Work instruction - For this listing, the lines between the one holding "QString s => s" and the one holding "it was set and the value. *)", inclusive, must be set down exactly.

:: Data excerpts

(** ** Decimal text read back by [parseInt] *)

Lemma uint_acc_pos (d : uint) (a : positive) :
  Z.pos (Pos.of_uint_acc d a) = uint_acc d (Z.pos a).
Proof.
  revert a. induction d; intros a; simpl; [done|..];
    rewrite IHd; f_equal; lia.
Qed.

Lemma uint_acc_of_uint (d : uint) : uint_acc d 0 = Z.of_uint d.
Proof.
  unfold Z.of_uint.
  induction d; cbn -[Z.mul Z.add]; [done|done|..]; by rewrite uint_acc_pos.
Qed.

Lemma digits_uint (d : uint) (a : Z) :
  digits 10 (NilEmpty.string_of_uint d) (Num a) = Num (uint_acc d a).
Proof.
  revert a. induction d; intros a; [done|..];
    (simpl NilEmpty.string_of_uint; cbn [digits];
     match goal with
     | |- context [digit 10 ?c] =>
         change (digit 10 c) with (Some (code c - 48))
     end;
     cbn [or_else]; case_bool_decide; subst; rewrite IHd; cbn [uint_acc];
     do 2 f_equal;
     match goal with
     | |- context [code ?c] =>
         let v := eval vm_compute in (code c) in change (code c) with v
     end; lia).
Qed.

Lemma digits_uint_start (d : uint) :
  d <> Nil ->
  digits 10 (NilEmpty.string_of_uint d) NaN = Num (Z.of_uint d).
Proof.
  intros Hd. rewrite <- uint_acc_of_uint.
  destruct d; [done|..];
    (simpl NilEmpty.string_of_uint; cbn [digits];
     match goal with
     | |- context [digit 10 ?c] =>
         change (digit 10 c) with (Some (code c - 48))
     end;
     cbn [or_else]; rewrite digits_uint; done).
Qed.

(** Decimal text has no blank, no sign and no [0x] in front. *)
Lemma uint_text_plain (d : uint) :
  d <> Nil ->
  let s := NilEmpty.string_of_uint d in
  trim_start s = s /\ strip_sign s = (1, s) /\ strip_prefix s = (10, s).
Proof.
  intros Hd. destruct d as [|d|d|d|d|d|d|d|d|d|d]; [done|..];
    (split; [done|split; [done|]]); try done.
  destruct d; done.
Qed.

Lemma parseInt_uint (d : uint) :
  d <> Nil -> parseInt (NilEmpty.string_of_uint d) = Num (Z.of_uint d).
Proof.
  intros Hd. destruct (uint_text_plain d Hd) as (Ht & Hs & Hp).
  unfold parseInt. rewrite Ht, Hs, Hp, (digits_uint_start d Hd).
  f_equal. lia.
Qed.

Lemma parseInt_neg_uint (d : uint) :
  d <> Nil ->
  parseInt (String "-" (NilEmpty.string_of_uint d)) = Num (- Z.of_uint d).
Proof.
  intros Hd. destruct (uint_text_plain d Hd) as (Ht & Hs & Hp).
  unfold parseInt.
  change (trim_start (String "-" ?s)) with (String "-" s).
  change (strip_sign (String "-" ?s)) with (-1, s).
  cbv beta iota. rewrite Hp, (digits_uint_start d Hd). f_equal; lia.
Qed.

Lemma NilZero_text (d : uint) :
  d <> Nil -> NilZero.string_of_uint d = NilEmpty.string_of_uint d.
Proof. by destruct d. Qed.

(** [parseInt] inverts [toString] on every integer. *)
Lemma parseInt_toString (z : Z) : parseInt (toString (Num z)) = Num z.
Proof.
  destruct z as [|p|p]; [done|..]; unfold toString, Z.to_int;
    simpl NilZero.string_of_int;
    rewrite NilZero_text by apply DecimalPos.Unsigned.to_uint_nonnil;
    [rewrite parseInt_uint | rewrite parseInt_neg_uint];
    try apply DecimalPos.Unsigned.to_uint_nonnil;
    unfold Z.of_uint; by rewrite DecimalPos.Unsigned.of_to.
Qed.

(** Decimal text is never the empty string. *)
Lemma toString_nonempty (n : number) : toString n <> EmptyString.
Proof.
  destruct n as [|z]; [done|]. unfold toString, Z.to_int.
  destruct z as [|p|p]; [done| |done].
  simpl. pose proof (DecimalPos.Unsigned.to_uint_nonnil p).
  by destruct (Pos.to_uint p).
Qed.

(** ** Cursor pagination *)

Section Cursor.
Import Connection.

Lemma imap_node (f : nat -> gmap string value -> string) (xs : list (gmap string value)) :
  map node (imap (fun i x => {| node := x; cursor := f i x |}) xs) = xs.
Proof.
  revert f. induction xs as [|x xs IH]; intros f; simpl; [done|].
  f_equal. apply (IH (fun i => f (S i))).
Qed.

(** The records of the edges are the slice itself. *)
Lemma connection_nodes (first : Z) (after : arg string) (nodes : list (gmap string value)) :
  map node (edges (connection first after nodes))
  = slice nodes (startIndex after) (add (startIndex after) first).
Proof. unfold connection. simpl. apply imap_node. Qed.

(** An [after] that is left out, [null] or empty starts at 0. *)
Lemma startIndex_default (after : arg string) :
  after = Omitted \/ after = ANull \/ after = Given EmptyString ->
  startIndex after = Num 0.
Proof. by intros [->|[->| ->]]. Qed.

(** A [NaN] start index empties the whole connection. *)
Lemma connection_NaN (first : Z) (after : arg string) (nodes : list (gmap string value)) :
  startIndex after = NaN ->
  connection first after nodes =
    {| edges := [];
       pageInfo := {| hasNextPage := false; hasPreviousPage := false;
                      startCursor := None; endCursor := None |};
       totalCount := Z.of_nat (length nodes) |}.
Proof.
  intros H. unfold connection. rewrite H. simpl. by rewrite slice_NaN.
Qed.

(** Each list query ends in [connection] over its filtered sequence. *)
Lemma getNodes_connection db args c :
  NodeResolvers.getNodes db args = Ok c ->
  exists nodes, c = connection (first_of (first args)) (after args) nodes.
Proof.
  unfold NodeResolvers.getNodes. intros H.
  destruct (Database.findAll db "nodes") as [found|]; simpl in H; [|done].
  destruct (Database.as_array found) as [nodes|]; simpl in H; [|done].
  destruct (NodeResolvers.applyFilters _ nodes) as [filtered|]; simpl in H; [|done].
  exists filtered. by inversion H.
Qed.
Lemma spaced_start tr t s :
  spaced tr -> settled_before s tr -> spaced (tr ++ [Started t s]).
Proof.
  induction tr as [|o tr IH]; intros Hsp Hbefore; [exact I|].
  assert (Htail : settled_before s tr).
  { intros t0 f Hin. apply (Hbefore t0 f). right. exact Hin. }
  destruct o as [t0 a|t0 a|t0 f]; cbn [app spaced] in *; [auto..|].
  destruct Hsp as [Hnext Hsp]. split; [|auto].
  intros t1 s1 Hin. apply in_app_or in Hin as [Hin | [Hin | []]].
  - eauto.
  - inversion Hin; subst. apply (Hbefore t0 f). left. reflexivity.
Qed.

Lemma spaced_other tr o :
  (forall t s, o <> Started t s) -> spaced tr -> spaced (tr ++ [o]).
Proof.
  intros Ho. induction tr as [|o' tr IH]; intros Hsp.
  - destruct o; cbn; auto. split; [intros ? ? []|exact I].
  - destruct o' as [t0 a|t0 a|t0 f]; cbn [app spaced] in *; [auto..|].
    destruct Hsp as [Hnext Hsp]. split; [|auto].
    intros t1 s1 Hin. apply in_app_or in Hin as [Hin | [Hin | []]].
    + eauto.
    + exfalso. eapply Ho. exact Hin.
Qed.

(** [processQueue()] keeps the invariant when called with the flag as it
    found it, and also right after the flag was cleared by the timer. *)
Lemma processQueue_invariant q inflight tmrs t tr :
  called tr = started tr ++ q ->
  inflight = [] -> tmrs = [] ->
  settled_before t tr -> spaced tr ->
  invariant (processQueue (State q false inflight tmrs t tr)).
Proof.
  intros Hfifo -> -> Hidle Hsp. unfold processQueue. cbn [isProcessing requestQueue orb].
  destruct q as [|request q]; cbn [length Nat.eqb].
  - constructor; cbn; auto. intros due [].
  - constructor; cbn [requestQueue isProcessing in_flight timers now trace app].
    + rewrite called_app, started_app. cbn. rewrite app_nil_r, <- app_assoc. exact Hfifo.
    + left. exists request. split; reflexivity.
    + intros _. apply settled_before_app; [exact Hidle|]. intros t0 f [Hin | []]. inversion Hin.
    + intros due [].
    + apply spaced_start; assumption.
Qed.

Lemma processQueue_busy st :
  isProcessing st = true -> processQueue st = st.
Proof. unfold processQueue. intros ->. reflexivity. Qed.
(** * safe-proxy-site: target validation and request forwarding

    A shallow embedding of the two server programs of the repository,

      - [Part000]  : src/unnamed/part_000  (validator [parseAndValidateTarget])
      - [ServerJs] : src/server.js         (validator [allowedTarget])

    together with the JavaScript string and regular-expression operations
    they use.  Strings are byte strings; [toLowerCase] is the ASCII case
    mapping, which is what JavaScript computes on ASCII input. *)

From Stdlib Require Import Ascii String List Bool Arith Lia.
From stdpp Require Import base option strings gmap.

Import ListNotations.
Local Open Scope string_scope.
Local Open Scope list_scope.

(* ===================================================================== *)
(** ** JavaScript string operations *)
(* ===================================================================== *)

Module JS.

Definition isDigit (c : ascii) : bool :=
  Nat.leb 48 (nat_of_ascii c) && Nat.leb (nat_of_ascii c) 57.

Definition isUpper (c : ascii) : bool :=
  Nat.leb 65 (nat_of_ascii c) && Nat.leb (nat_of_ascii c) 90.

Definition lowerChar (c : ascii) : ascii :=
  if isUpper c then ascii_of_nat (nat_of_ascii c + 32) else c.

(** [s.toLowerCase()] *)
Fixpoint toLowerCase (s : string) : string :=
  match s with
  | EmptyString => EmptyString
  | String c s' => String (lowerChar c) (toLowerCase s')
  end.

(** [s.startsWith(p)] *)
Fixpoint startsWith (s p : string) {struct p} : bool :=
  match p, s with
  | EmptyString, _ => true
  | String _ _, EmptyString => false
  | String a p', String b s' => Ascii.eqb a b && startsWith s' p'
  end.

(** [s.endsWith(t)]: [t] is [s] itself or a suffix of the tail of [s]. *)
Fixpoint endsWith (s t : string) : bool :=
  String.eqb s t ||
  match s with
  | EmptyString => false
  | String _ s' => endsWith s' t
  end.

(** [s.includes(t)] *)
Fixpoint includes (s t : string) : bool :=
  startsWith s t ||
  match s with
  | EmptyString => false
  | String _ s' => includes s' t
  end.

(** The tail of [s] after its first [n] characters. *)
Fixpoint dropChars (n : nat) (s : string) : string :=
  match n, s with
  | O, _ => s
  | S _, EmptyString => EmptyString
  | S n', String _ s' => dropChars n' s'
  end.

(** [s.replace(pat, rep)] with a string pattern: the first occurrence
    only.  (The replacement strings used by the servers contain no [$].) *)
Fixpoint replace (s pat rep : string) : string :=
  if startsWith s pat then rep +:+ dropChars (String.length pat) s
  else match s with
       | EmptyString => EmptyString
       | String c s' => String c (replace s' pat rep)
       end.

(** [s.split(sep)[0]] for a one-character separator. *)
Fixpoint splitHead (sep : ascii) (s : string) : string :=
  match s with
  | EmptyString => EmptyString
  | String c s' => if Ascii.eqb c sep then EmptyString
                   else String c (splitHead sep s')
  end.

(** Truthiness of a string: [!s] holds exactly for the empty string. *)
Definition truthy (s : string) : bool := negb (String.eqb s "").

(** [arr.includes(x)] on an array of strings. *)
Definition arrayIncludes (arr : list string) (x : string) : bool :=
  existsb (String.eqb x) arr.

End JS.

(* ===================================================================== *)
(** ** Regular expressions, matched by derivatives *)
(* ===================================================================== *)

Module RegExp.

Inductive regex : Type :=
| Never
| Eps
| Class (p : ascii -> bool)
| Cat (r s : regex)
| Alt (r s : regex)
| Star (r : regex).

Fixpoint nullable (r : regex) : bool :=
  match r with
  | Never => false
  | Eps => true
  | Class _ => false
  | Cat r s => nullable r && nullable s
  | Alt r s => nullable r || nullable s
  | Star _ => true
  end.

Fixpoint deriv (c : ascii) (r : regex) : regex :=
  match r with
  | Never => Never
  | Eps => Never
  | Class p => if p c then Eps else Never
  | Cat r s =>
      if nullable r then Alt (Cat (deriv c r) s) (deriv c s)
      else Cat (deriv c r) s
  | Alt r s => Alt (deriv c r) (deriv c s)
  | Star r => Cat (deriv c r) (Star r)
  end.

(** The whole of [s] is in the language of [r]: a pattern [/^r$/]. *)
Fixpoint matches (r : regex) (s : string) : bool :=
  match s with
  | EmptyString => nullable r
  | String c s' => matches (deriv c r) s'
  end.

(** The language of a pattern. *)
Inductive lang : regex -> string -> Prop :=
| lang_eps : lang Eps ""
| lang_class (p : ascii -> bool) (c : ascii) :
    p c = true -> lang (Class p) (String c "")
| lang_cat (r s : regex) (u v : string) :
    lang r u -> lang s v -> lang (Cat r s) (u +:+ v)
| lang_alt_l (r s : regex) (u : string) : lang r u -> lang (Alt r s) u
| lang_alt_r (r s : regex) (u : string) : lang s u -> lang (Alt r s) u
| lang_star_nil (r : regex) : lang (Star r) ""
| lang_star_cons (r : regex) (u v : string) :
    lang r u -> lang (Star r) v -> lang (Star r) (u +:+ v).

(** Pattern syntax. *)
Definition chr (c : ascii) : regex := Class (Ascii.eqb c).
Definition range (lo hi : ascii) : regex :=
  Class (fun c => Nat.leb (nat_of_ascii lo) (nat_of_ascii c)
                  && Nat.leb (nat_of_ascii c) (nat_of_ascii hi)).
Definition digit : regex := Class JS.isDigit.                (* \d     *)
Definition opt (r : regex) : regex := Alt Eps r.             (* r?     *)
Definition rep1to3 (r : regex) : regex :=                    (* r{1,3} *)
  Cat r (Cat (opt r) (opt r)).
Definition times3 (r : regex) : regex := Cat r (Cat r r).    (* r{3}   *)
Definition plus (r : regex) : regex := Cat r (Star r).       (* r+     *)
Definition anything : regex := Star (Class (fun _ => true)).

Fixpoint lit (s : string) : regex :=
  match s with
  | EmptyString => Eps
  | String c s' => Cat (chr c) (lit s')
  end.

(** [/^r/.test(s)]: anchored at the start only. *)
Definition testPrefix (r : regex) (s : string) : bool :=
  matches (Cat r anything) s.

(** Every character class of [r] gives the same answer on a character and
    on its lower-case form. *)
Fixpoint caseBlind (r : regex) : Prop :=
  match r with
  | Never | Eps => True
  | Class p => forall c, p (JS.lowerChar c) = p c
  | Cat r s | Alt r s => caseBlind r /\ caseBlind s
  | Star r => caseBlind r
  end.

End RegExp.

(* ===================================================================== *)
(** ** Requests, responses and header stores *)
(* ===================================================================== *)

Module Http.

(** [req.query.url] when the query-string parser of the web framework
    delivers it absent, as one string, or as an array of strings (the
    parameter repeated).  The parser can also deliver a nested object
    ([?url[a]=b]), on which [String(...)] may throw; that shape is not part
    of this type, and every statement about a request is a statement about
    the three shapes listed here. *)
Inductive QueryValue : Type :=
| QUndefined
| QString (s : string)
| QArray (items : list string).

(** Truthiness of a query value: arrays are always truthy. *)
Definition truthy (v : QueryValue) : bool :=
  match v with
  | QUndefined => false
  | QString s => JS.truthy s
  | QArray _ => true
  end.

(** [items.join(sep)] *)
Fixpoint join (sep : string) (items : list string) : string :=
  match items with
  | [] => ""
  | [s] => s
  | s :: rest => s +:+ sep +:+ join sep rest
  end.

(** [String(v)] *)
Definition toStr (v : QueryValue) : string :=
  match v with
  | QUndefined => "undefined"
  | QString s => s
  | QArray items => join "," items
  end.

(** [v || ""] *)
Definition orEmpty (v : QueryValue) : QueryValue :=
  if truthy v then v else QString "".

(** Headers of an incoming message: lower-cased name to value. *)
Abbreviation Headers := (gmap string string).

(** Headers of an outgoing client request: lower-cased name to the name as
    it was set and the value. *)
Abbreviation OutHeaders := (gmap string (string * string)).

(** [proxyReq.setHeader(name, value)] and [proxyReq.removeHeader(name)]:
    header names are compared without regard to case. *)
Definition setHeader (name value : string) (h : OutHeaders) : OutHeaders :=
  <[JS.toLowerCase name := (name, value)]> h.

Definition removeHeader (name : string) (h : OutHeaders) : OutHeaders :=
  delete (JS.toLowerCase name) h.

Record Request : Type := mkRequest {
  method : string;
  query_url : QueryValue;   (* req.query.url *)
  path : string;            (* the path handed to pathRewrite *)
  headers : Headers
}.

Inductive Body : Type :=
| Json (fields : list (string * string))   (* res.json({...}) *)
| Text (s : string).                       (* res.send("...") *)

(** What the code of the [/proxy] handler and of the two option functions
    [router] and [pathRewrite] computes for one request: the response the
    handler writes itself, or the pair of values that [router] and
    [pathRewrite] return to the proxy library, or the exception one of them
    throws.  [Forward target path] records those two return values and
    nothing more: how the library combines them into the request it finally
    sends (it parses the target again and may put the path of the target in
    front of the rewritten path) is code outside this repository and is not
    described here. *)
Inductive Outcome : Type :=
| Respond (status : nat) (body : Body)
| Forward (target : string) (path : string)
| RouterThrew (message : string)
| RewriteThrew.

Definition forwarded (o : Outcome) : bool :=
  match o with Forward _ _ => true | _ => false end.

Definition routerThrew (o : Outcome) : bool :=
  match o with RouterThrew _ => true | _ => false end.

(** What one call of an [onError] option does to the response object:
    it writes a status and a JSON body, or leaves the response alone, or
    throws because [res.status(...).json(...)] was called on a response
    whose headers are already sent (the framework sets the content type
    first, and setting a header then raises [ERR_HTTP_HEADERS_SENT]). *)
Inductive Answer : Type :=
| Wrote (status : nat) (body : Body)
| Untouched
| ThrewHeadersSent.

Definition written (a : Answer) : option (nat * Body) :=
  match a with Wrote status body => Some (status, body) | _ => None end.

Definition wrote400 (a : Answer) : bool :=
  match a with Wrote status _ => Nat.eqb status 400 | _ => false end.

(** The hooks a proxy configuration registers.  The proxy library calls
    [onProxyReq] on the upstream-bound request and [onProxyRes] on the
    upstream response before its headers are copied to the client; a
    configuration without a hook leaves that direction as it is. *)
Record Hooks : Type := mkHooks {
  onProxyReq : option (OutHeaders -> OutHeaders);
  onProxyRes : option (option Headers -> option Headers)
}.

Definition upstreamBoundHeaders (hk : Hooks) (h : OutHeaders) : OutHeaders :=
  match onProxyReq hk with Some f => f h | None => h end.

Definition relayedHeaders (hk : Hooks) (h : option Headers) : option Headers :=
  match onProxyRes hk with Some f => f h | None => h end.

End Http.

Import Http.

(* ===================================================================== *)
(** ** src/unnamed/part_000 *)
(* ===================================================================== *)

Module Part000.

(** The fields of a WHATWG [URL] object that the program reads. *)
Record URL : Type := mkURL {
  protocol : string;
  hostname : string;
  origin : string;
  pathname : string;
  search : string
}.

::::

Solution for this task -
  | QString s => s
  | QArray items => join "," items
  end.

(** [v || ""] *)
Definition orEmpty (v : QueryValue) : QueryValue :=
  if truthy v then v else QString "".

(** Headers of an incoming message: lower-cased name to value. *)
Abbreviation Headers := (gmap string string).

(** Headers of an outgoing client request: lower-cased name to the name as
    it was set and the value. *)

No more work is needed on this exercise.